Valerie L. R. M. Verstraeten and Julie Y. Ji contributed equally to this work.
Increased mechanosensitivity and nuclear stiffness in Hutchinson–Gilford progeria cells: effects of farnesyltransferase inhibitors
Article first published online: 10 MAR 2008
© 2008 The Authors. Journal compilation © Blackwell Publishing Ltd/Anatomical Society of Great Britain and Ireland 2008
Volume 7, Issue 3, pages 383–393, June 2008
How to Cite
Verstraeten, V. L. R. M., Ji, J. Y., Cummings, K. S., Lee, R. T. and Lammerding, J. (2008), Increased mechanosensitivity and nuclear stiffness in Hutchinson–Gilford progeria cells: effects of farnesyltransferase inhibitors.
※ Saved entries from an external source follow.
(* ===== verification/Terminate.v ===== *)
(** * Termination

    The loops of the source that are not over a range are bounded by fuel in
    the model, and a loop that exhausts it raises [OutOfFuel], which is no
    Python exception.  This file shows that no loop of cpplint does: the
    bounds are enough, so each loop of the source ends.  It shows at the same
    time that linting files never calls [sys.exit]: only the reading of the
    command line and the end of [main] do.

    The one exception is the search for an SVN checkout, which climbs past the
    top of the tree when the top directory has a [.svn]; it is assumed that the
    top directories of absolute paths have none, and that the current directory
    has an absolute name ([no_top_svn]).  The recursion of [IsRValueType] is
    bounded by Python itself. *)

From S2P Require Import Prelude PyStr Regex RePattern Lint FileInfo IncludeState Cleanse Brackets Nesting FunctionState FileChecks LineChecks Spacing RValue Style Language Driver.
From Stdlib Require Import Ascii.

(** ** Computations that end

    A computation that ends without exhausting a bound and without
    [sys.exit]: it returns, or raises one of the other exceptions. *)

Definition ordinary (e : exn) : bool :=
  match e with OutOfFuel | SystemExit _ | SystemExitMsg _ => false | _ => true end.
Definition halts {A} (r : res A) : Prop :=
  match r with Ok _ => True | Exc e => ordinary e = true end.
Definition finishes {A} (mm : M A) : Prop := forall w, halts (fst (mm w)).

Lemma halts_bind {A B} (r : res A) (f : A -> res B) :
  halts r -> (forall a, r = Ok a -> halts (f a)) -> halts (r ≫= f).
Proof. intros Hr Hf. destruct r as [a|e]; simpl; [by apply Hf|done]. Qed.
Lemma halts_fmap {A B} (r : res A) (f : A -> B) : halts r -> halts (f <$> r).
Proof. intros Hr. by destruct r as [a|e]. Qed.
Lemma halts_of_option {A} e (o : option A) : ordinary e = true -> halts (of_option e o).
Proof. intros He. by destruct o. Qed.
Lemma halts_index {A} (l : list A) i : halts (py_index l i).
Proof. unfold py_index. case_bool; [done|]. by apply halts_of_option. Qed.
Lemma halts_compile p : halts (compile_res p).
Proof. by apply halts_of_option. Qed.

Lemma finishes_ret {A} (a : A) : finishes (mret a).
Proof. done. Qed.
Lemma finishes_raise {A} e : ordinary e = true -> finishes (raise e : M A).
Proof. by intros He w. Qed.
Lemma finishes_lift {A} (r : res A) : halts r -> finishes (lift r).
Proof. intros Hr w. exact Hr. Qed.
Lemma finishes_gets {A} (f : world -> A) : finishes (gets f).
Proof. done. Qed.
Lemma finishes_modify f : finishes (modify f).
Proof. done. Qed.
Lemma finishes_bind {A B} (mm : M A) (f : A -> M B) :
  finishes mm -> (forall a, finishes (f a)) -> finishes (mm ≫= f).
Proof.
  intros Hm Hf w. specialize (Hm w). unfold mbind, M_bind.
  destruct (mm w) as [[a|e] w1]; [apply Hf|done].
Qed.
(** The computation may use what the value is. *)
Lemma finishes_bind_lift {A B} (r : res A) (f : A -> M B) :
  halts r -> (forall a, r = Ok a -> finishes (f a)) -> finishes (lift r ≫= f).
Proof.
  intros Hr Hf w. unfold mbind, M_bind, lift. destruct r as [a|e]; [by apply Hf|done].
Qed.
Lemma finishes_ret_bind {A B} (a : A) (f : A -> M B) : finishes (f a) -> finishes (mret a ≫= f).
Proof. done. Qed.
Lemma finishes_when b mm : finishes mm -> finishes (when b mm).
Proof. by destruct b. Qed.
Lemma finishes_for {A} (l : list A) f : (forall a, finishes (f a)) -> finishes (for_ l f).
Proof.
  intros Hf. induction l as [|a l IH]; simpl; [apply finishes_ret|]. by apply finishes_bind.
Qed.
Lemma finishes_for_enum {A} i (l : list A) f :
  (forall i a, finishes (f i a)) -> finishes (for_enum_from i l f).
Proof.
  intros Hf. revert i. induction l as [|a l IH]; intros i; simpl; [apply finishes_ret|].
  by apply finishes_bind.
Qed.

Create HintDb halt.
#[export] Hint Resolve halts_index halts_compile finishes_ret finishes_gets finishes_modify
  finishes_lift : halt.
#[export] Hint Extern 1 (halts (of_option _ _)) => by apply halts_of_option : halt.
#[export] Hint Extern 1 (finishes (raise _)) => by apply finishes_raise : halt.
#[export] Hint Extern 1 (halts (Ok _)) => exact I : halt.
#[export] Hint Extern 1 (halts (mret _)) => exact I : halt.
#[export] Hint Extern 1 (halts (Exc _)) => reflexivity : halt.

(** Split a computation along its binds, tests and matches. *)
Ltac halt_step :=
  match goal with
  | |- halts (_ ≫= _) => apply halts_bind; [|intros ? ?]
  | |- halts (_ <$> _) => apply halts_fmap
  | |- halts (let '(_, _) := ?x in _) => destruct x
  | |- halts (match ?x with _ => _ end) => destruct x eqn:?
  | |- halts ((match ?x with _ => _ end) _) => destruct x eqn:?
  | |- finishes (lift _ ≫= _) => apply finishes_bind_lift; [|intros ? ?]
  | |- finishes (_ ≫= _) => apply finishes_bind; [|intros ?]
  | |- finishes (lift _) => apply finishes_lift
  | |- finishes (when _ _) => apply finishes_when
  | |- finishes (for_ _ _) => apply finishes_for; intros ?
  | |- finishes (for_enum _ _) => apply finishes_for_enum; intros ? ?
  | |- finishes (let '(_, _) := ?x in _) => destruct x
  | |- finishes (match ?x with _ => _ end) => destruct x eqn:?
  | |- finishes ((match ?x with _ => _ end) _) => destruct x eqn:?
  end.
Ltac halt := repeat first [solve [eauto with halt nocore] | halt_step].

(** ** Brackets *)

Lemma halts_prev_is line i c : halts (prev_is line i c).
Proof. unfold prev_is. halt. Qed.
#[export] Hint Resolve halts_prev_is : halt.
Lemma halts_end_step line i stack : halts (end_step line i stack).
Proof. unfold end_step. halt. Qed.
#[export] Hint Resolve halts_end_step : halt.
Lemma halts_end_loop line ixs stack : halts (end_loop line ixs stack).
Proof. revert stack. induction ixs as [|i ixs IH]; intros stack; cbn [end_loop]; halt. Qed.
Lemma halts_FindEnd line p stack : halts (FindEndOfExpressionInLine line p stack).
Proof. apply halts_end_loop. Qed.
#[export] Hint Resolve halts_FindEnd : halt.

Lemma halts_close_loop fuel c line l stack :
  (NumLines c - l <= Z.of_nat fuel)%Z -> halts (close_loop fuel c line l stack).
Proof.
  revert line l stack. induction fuel as [|f IH]; intros line l [[|x s]|] Hf; cbn [close_loop];
    try done; destruct (Z.ltb_spec l (NumLines c - 1)); try done; [lia|].
  halt. apply IH. lia.
Qed.
Lemma halts_CloseExpression c l p : halts (CloseExpression c l p).
Proof. unfold CloseExpression. halt. apply halts_close_loop. lia. Qed.

Lemma halts_start_step line i stack : halts (start_step line i stack).
Proof. unfold start_step. halt. Qed.
#[export] Hint Resolve halts_CloseExpression halts_start_step : halt.
Lemma start_step_back line i stack s j :
  start_step line i stack = Ok (Continue (s, j)) -> (j < i)%Z.
Proof.
  unfold start_step. intros E. apply res_bind_Ok in E as (c & _ & E). cbn beta iota zeta in E.
  repeat (case_match; try (injection E as <- <-; lia); try discriminate E);
    apply res_bind_Ok in E as (b & _ & E); cbn beta in E;
    repeat (case_match; try (injection E as <- <-; lia); try discriminate E).
Qed.
Lemma halts_start_loop fuel line i stack :
  (i < Z.of_nat fuel)%Z -> halts (start_loop fuel line i stack).
Proof.
  revert i stack. induction fuel as [|f IH]; intros i stack Hf; cbn [start_loop];
    (destruct (Z.leb_spec 0 i); [|done]); [lia|].
  apply halts_bind; [apply halts_start_step|]. intros [[s j]|r] E; [|done].
  apply start_step_back in E. apply IH. lia.
Qed.
Lemma halts_FindStart line p stack : halts (FindStartOfExpressionInLine line p stack).
Proof. apply halts_start_loop. lia. Qed.
#[export] Hint Resolve halts_FindStart : halt.
Lemma halts_reverse_loop fuel c line l stack :
  (l <= Z.of_nat fuel)%Z -> halts (reverse_loop fuel c line l stack).
Proof.
  revert line l stack. induction fuel as [|f IH]; intros line l [[|x s]|] Hf; cbn [reverse_loop];
    try done; destruct (Z.ltb_spec 0 l); try done; [lia|].
  halt. apply IH. lia.
Qed.
Lemma halts_ReverseCloseExpression c l p : halts (ReverseCloseExpression c l p).
Proof. unfold ReverseCloseExpression. halt. apply halts_reverse_loop. lia. Qed.
#[export] Hint Resolve halts_ReverseCloseExpression : halt.

(** ** Where [CloseExpression] ends *)

Lemma end_step_return line i stack e s :
  end_step line i stack = Ok (Return (e, s)) -> e = (i + 1)%Z \/ e = (-1)%Z.
Proof.
  unfold end_step. intros E. apply res_bind_Ok in E as (c & _ & E). cbn beta iota zeta in E.
  repeat (case_match; try (injection E as <- <-; lia); try discriminate E);
    apply res_bind_Ok in E as (b & _ & E); cbn beta in E;
    repeat (case_match; try (injection E as <- <-; lia); try discriminate E).
Qed.
Lemma end_loop_return line ixs stack e s :
  end_loop line ixs stack = Ok (e, s) -> (0 <= e)%Z -> exists i, i ∈ ixs /\ e = (i + 1)%Z.
Proof.
  revert stack. induction ixs as [|i ixs IH]; intros stack; cbn [end_loop].
  - intros [= <- _]. lia.
  - intros E He. apply res_bind_Ok in E as ([s'|[e' s']] & E1 & E).
    + destruct (IH _ E He) as (j & ? & ->). exists j. set_solver.
    + injection E as -> ->. apply end_step_return in E1 as [->| ->]; [|lia].
      exists i. set_solver.
Qed.
Lemma FindEnd_after line p stack e s :
  FindEndOfExpressionInLine line p stack = Ok (e, s) -> (0 <= e)%Z -> (p < e)%Z.
Proof.
  intros E He. apply end_loop_return in E as (i & Hi & ->); [|done].
  apply elem_of_xrange in Hi. lia.
Qed.
Lemma close_loop_after fuel c line l stack line' l' p' :
  close_loop fuel c line l stack = Ok (line', l', p') ->
  l' = NumLines c /\ p' = (-1)%Z \/ (l < l')%Z.
Proof.
  revert line l stack. induction fuel as [|f IH]; intros line l [[|x s]|]; cbn [close_loop];
    try (intros [= _ <- <-]; by left); (destruct (l <? _)%Z; [|intros [= _ <- <-]; by left]); [done|].
  intros E. apply res_bind_Ok in E as (ln & _ & E). apply res_bind_Ok in E as ([e st] & _ & E).
  case_bool; [injection E as _ <- _; right; lia|]. apply IH in E. lia.
Qed.
(** The closing bracket stands behind the opening one, unless there is none. *)
Lemma CloseExpression_after c l p line l' p' :
  CloseExpression c l p = Ok (line, l', p') ->
  l' = NumLines c /\ p' = (-1)%Z \/ l' = l /\ (p < p')%Z \/ (l < l')%Z.
Proof.
  unfold CloseExpression. intros E. apply res_bind_Ok in E as (ln & _ & E).
  apply res_bind_Ok in E as (c0 & _ & E).
  case_bool; [injection E as _ <- <-; by left|].
  apply res_bind_Ok in E as ([e st] & E1 & E).
  case_bool.
  - injection E as _ <- <-. apply FindEnd_after in E1; [|bool_simpl; lia]. right. left. done.
  - apply close_loop_after in E. tauto.
Qed.
Lemma CloseExpression_line c l p line l' p' :
  wf_lines c -> CloseExpression c l p = Ok (line, l', p') -> (0 <= l)%Z -> (0 <= l')%Z.
Proof.
  intros Hwf E Hl. apply CloseExpression_after in E. unfold wf_lines, NumLines in *.
  pose proof (len_nonneg (elided c)). lia.
Qed.

(** ** Nesting *)

(** The text from a position on: the characters and the line ends to come. *)
Definition ahead (c : cleansed_lines) (l p : Z) : Z :=
  (Z.max 0 (len (default [] (elided c !! Z.to_nat l)) - p)
   + Z.of_nat (length (concat (drop (S (Z.to_nat l)) (elided c))))
   + (len (elided c) - l))%Z.

Lemma ahead_here c l p p' : (0 <= p < p')%Z ->
  (p < len (default [] (elided c !! Z.to_nat l)))%Z -> (ahead c l p' < ahead c l p)%Z.
Proof. unfold ahead. lia. Qed.
Lemma drop_concat_length {A} (ls : list (list A)) i j :
  i <= j -> length (concat (drop j ls)) <= length (concat (drop i ls)).
Proof.
  intros Hij. rewrite <- (take_drop (j - i) (drop i ls)) at 1.
  rewrite drop_drop. replace (i + (j - i)) with j by lia.
  rewrite concat_app, length_app. lia.
Qed.
Lemma ahead_later c l p l' p' : (0 <= l < l')%Z -> (l' <= len (elided c))%Z -> (0 <= p')%Z ->
  (ahead c l' p' < ahead c l p)%Z.
Proof.
  intros Hl Hn Hp. unfold ahead.
  pose proof (drop_concat_length (elided c) (S (Z.to_nat l)) (Z.to_nat l') ltac:(lia)) as H.
  destruct (elided c !! Z.to_nat l') as [x|] eqn:E.
  - rewrite (drop_S _ _ _ E), concat_cons, length_app in H. simpl. unfold len. lia.
  - apply lookup_ge_None_1 in E.
    rewrite (drop_ge _ (S (Z.to_nat l'))) by lia. unfold len in *. cbn [default length concat]. simpl. lia.
Qed.
Lemma ahead_size c l p : (0 <= l)%Z -> (0 <= p)%Z ->
  (ahead c l p <= Z.of_nat (text_size c))%Z.
Proof.
  intros Hl Hp. unfold ahead, text_size.
  pose proof (drop_concat_length (elided c) 0 (Z.to_nat l) ltac:(lia)) as H. rewrite drop_0 in H.
  destruct (elided c !! Z.to_nat l) as [x|] eqn:E; simpl.
  - rewrite (drop_S _ _ _ E), concat_cons, length_app in H. unfold len. lia.
  - pose proof (drop_concat_length (elided c) 0 (S (Z.to_nat l)) ltac:(lia)) as H2.
    rewrite drop_0 in H2. unfold len. simpl. lia.
Qed.

Lemma group0_nonempty r s o :
  wf_re (rx_re r) -> 1 <= min_width (rx_re r) -> Match r s = Some o ->
  1 <= length (group0 o) <= length s.
Proof.
  intros Hwf Hw H. apply run_Some in H as (z' & g' & Hd & ->); [|done].
  pose proof (den_min_width _ _ _ _ _ _ Hd) as W.
  pose proof (advances_pos _ _ (den_advances _ _ _ _ _ _ Hd)) as Hp.
  assert (zs_str (start_zs s) = s) as E by reflexivity. rewrite E in *.
  unfold group0, sub_str. cbn [mo_str mo_start mo_end].
  change (pos (start_zs s)) with 0 in *. rewrite length_drop, length_take. lia.
Qed.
Aging Cell, 7: 383–393. doi: 10.1111/j.1474-9726.2008.00382.x
- Issue published online: 10 MAR 2008
- Article first published online: 10 MAR 2008
- Accepted for publication 14 February 2008
- cell migration;
- cellular mechanics;
- farnesyltransferase inhibitors;
- Hutchinson–Gilford progeria syndrome;
- wound healing
Hutchinson–Gilford progeria syndrome (HGPS), reportedly a model for normal aging, is a genetic disorder in children marked by dramatic signs suggestive for premature aging. It is usually caused by de novo mutations in the nuclear envelope protein lamin A. Lamins are essential to maintaining nuclear integrity, and loss of lamin A/C results in increased cellular sensitivity to mechanical strain and defective mechanotransduction signaling. Since increased mechanical sensitivity in vascular cells could contribute to loss of smooth muscle cells and the development of arteriosclerosis – the leading cause of death in HGPS patients – we investigated the effect of mechanical stress on cells from HGPS patients. We found that skin fibroblasts from HGPS patients developed progressively stiffer nuclei with increasing passage number. Importantly, fibroblasts from HGPS patients had decreased viability and increased apoptosis under repetitive mechanical strain, as well as attenuated wound healing, and these defects preceded changes in nuclear stiffness. Treating fibroblasts with farnesyltransferase inhibitors restored nuclear stiffness in HGPS cells and accelerated the wound healing response in HGPS and healthy control cells by increasing the directional persistence of migrating cells. However, farnesyltransferase inhibitors did not improve cellular sensitivity to mechanical strain. These data suggest that increased mechanical sensitivity in HGPS cells is unrelated to changes in nuclear stiffness and that increased biomechanical sensitivity could provide a potential mechanism for the progressive loss of vascular smooth muscle cells under physiological strain in HGPS patients.